Import `classification_report` and `confusion_matrix` in order to display the testing results.

In [None]:
from sklearn.metrics import classification_report, confusion_matrix

## Preliminary definitions

To construct our CNN, we'll be chaining together a bunch of convolutional layers, and a bunch of max-pooling layers: $$
\mathrm{data} \to \mathrm{Conv2D} \to \mathrm{MaxPool2D} \to \mathrm{Conv2D} \to \mathrm{MaxPool2D} \to \mathrm{Conv2D} \to \mathrm{MaxPool2D} \to \cdots
$$
Therefore, it will be easiest if we can define a set of functions in order to speed up the construction of our model. Building a CNN in `keras` is very similar to building a dense network in `keras`, but uses different kinds of layers.

* `Conv2D` takes as input a number of `filters`, a `tuple` for the `kernel_size`, an `activation` function, a `stride` and a `padding`. For all of our `Conv2D` layers, we will be using `kernel_size=(3,3)`, `activation='relu'`, and `padding='same'`.
* `MaxPool2D` takes as input a `pool_size` and a `padding`. We will use a standard `(2,2)` and `'same'` for these, respectively.

To combine the two together, we can create a helper function called `convMP` which performs convolution and then max-pooling.

In [None]:
def reluConv2d(x, filters=16):
    return Conv2D(filters=filters, kernel_size=(3,3), 
                  activation='relu', padding='same')(x)

def mp2d(x):
    return MaxPooling2D(pool_size=(2,2), 
                        padding='same')(x)

def convMP(x, filters=16):
    return mp2d(reluConv2d(x, filters))

## Construct the network

In [None]:
input_img = Input(shape=(28,28,1))
x = convMP(input_img)
x = convMP(x)
x = convMP(x)
x = Flatten()(x)
final_cnn = Dense(10, activation='softmax')(x)

digits_cnnclf = Model(input_img, final_cnn, name='cnnClassifier')

In [None]:
digits_cnnclf.compile(optimizer='adadelta',
                      loss='categorical_crossentropy',
                      metrics=['mse', 'accuracy'])

## Load data

In [None]:
(x_train, y_train), (x_test, y_test) = mnist.load_data()

In [None]:
x_train = x_train.astype('float32') / 255.
x_test = x_test.astype('float32') / 255.
x_train = np.reshape(x_train, (len(x_train), 28, 28, 1))  # adapt this if using `channels_first` image data format
x_test = np.reshape(x_test, (len(x_test), 28, 28, 1))  # adapt this if using `channels_first` image data format

In [None]:
y_train_1h = to_categorical(y_train)
y_test_1h = to_categorical(y_test)

In [None]:
print(x_train.shape)
print(x_test.shape)

## Exercises

<div class='alert alert-block alert-info'>
1. `fit` the model to the **training data** using a `validation_split` of `.2` and 10 epochs.
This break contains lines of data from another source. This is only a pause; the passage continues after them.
Lemma Chosen_range max s n r : Chosen max s n r → (0 ≤ n < max)%Z.
Proof.
  induction 1 as [? line ? n _ Hv|]; [|done]. unfold valid_choice in Hv.
  destruct (Atoi (TrimSpace line)) as [m| |]; try done.
  destruct (Z.ltb_spec m 1); [done|]. destruct (Z.ltb_spec max m); [done|].
  injection Hv as <-. lia.
Qed.
End input.

(** ** Lemmas *)

Lemma first_line_cons c s :
  first_line (String c s) =
    if decide (c = newline) then Some (String c EmptyString, s)
    else '(l, r) ← first_line s; Some (String c l, r).
Proof.
  unfold first_line. simpl. destruct (decide (c = newline)); [by destruct s|].
  by destruct (IndexByte s newline).
Qed.

Lemma first_line_app s t l r : first_line s = Some (l, r) → first_line (s +:+ t) = Some (l, r +:+ t).
Proof.
  revert l r. induction s as [|c s IH]; intros l r; [done|]. rewrite append_cons, !first_line_cons.
  destruct (decide (c = newline)); [by intros [= <- <-]|].
  destruct (first_line s) as [[l' r']|]; [|done]. rewrite (IH l' r') by done. by intros [= <- <-].
Qed.

Lemma first_line_length s l r :
  first_line s = Some (l, r) → (String.length s = String.length l + String.length r)%nat ∧ (0 < String.length l)%nat.
Proof.
  revert l r. induction s as [|c s IH]; intros l r; [done|]. rewrite first_line_cons.
  destruct (decide (c = newline)); [intros [= <- <-]; simpl; lia|].
  destruct (first_line s) as [[l' r']|]; [|done]. destruct (IH l' r' eq_refl).
  intros [= <- <-]. simpl. lia.
Qed.

(** What a reader gives depends on the input, not on how it arrives. *)
Lemma read_line_spec r cs :
  match first_line (r +:+ flat cs) with
  | Some (line, rest) => ∃ r' cs', read_line r cs = (Ret line, r', cs') ∧ r' +:+ flat cs' = rest
  | None => read_line r cs = (Fail io_EOF, EmptyString, [])
  end.
Proof.
  revert r. induction cs as [|c cs IH]; intros r.
  - change (flat []) with EmptyString. rewrite append_nil_r. unfold first_line. simpl.
    destruct (IndexByte r newline) as [i|]; [|done]. eexists _, _. split; [done|]. apply append_nil_r.
  - change (flat (c :: cs)) with (c +:+ flat cs). cbn [read_line].
    destruct (IndexByte r newline) as [i|] eqn:Hi.
    + rewrite (first_line_app r (c +:+ flat cs) (string_take (S i) r) (string_drop (S i) r))
        by (unfold first_line; by rewrite Hi). by eexists _, _.
    + rewrite <- append_assoc. apply IH.
Qed.

Section console_proofs.
Context {W : Type} `{Unicode}.
Implicit Types (t : Tty W).

(** [must_read] takes the first line of what is pending, or fails at the end
    of the input; nothing but the input changes. *)
Lemma must_read_spec (r : Reader) t :
  match first_line (pending r t) with
  | Some (line, rest) => ∃ r' t', must_read r t = (Done (Ret (line, r')), t', []) ∧
      pending r' t' = rest ∧ tty_out t' = tty_out t ∧ tty_sys t' = tty_sys t
  | None => ∃ t', must_read r t = (Done (Fail io_EOF), t', []) ∧
      tty_out t' = tty_out t ∧ tty_sys t' = tty_sys t
  end.
Proof.
  pose proof (read_line_spec r (tty_in t)) as Hr. unfold pending, must_read, ReadString.
  destruct (first_line (r +:+ flat (tty_in t))) as [[line rest]|].
  - destruct Hr as (r' & cs' & Hr & <-). rewrite bind_run, Hr. simpl. by eexists _, _.
  - rewrite bind_run, Hr. simpl. by eexists.
Qed.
Remember to `shuffle` the data!  
2. Evaluate the model **on the test data**. Report the accuracy.  
3. Display a classification report for the **test** data.  
4. What is precision? recall? support?  
5. Plot a confusion matrix, using the *inferno* colormap.  
6. What is the total number of *trainable parameters* the model has? How many in each layer? Are there more or fewer parameters than in the previous model?
7. Save the your CNN model. In a new notebook, load your *simple model* and your *CNN model*. On which entries of the testing data do the two models differ in their predicitions? Visualize these images using `matplotlib`. 
</div>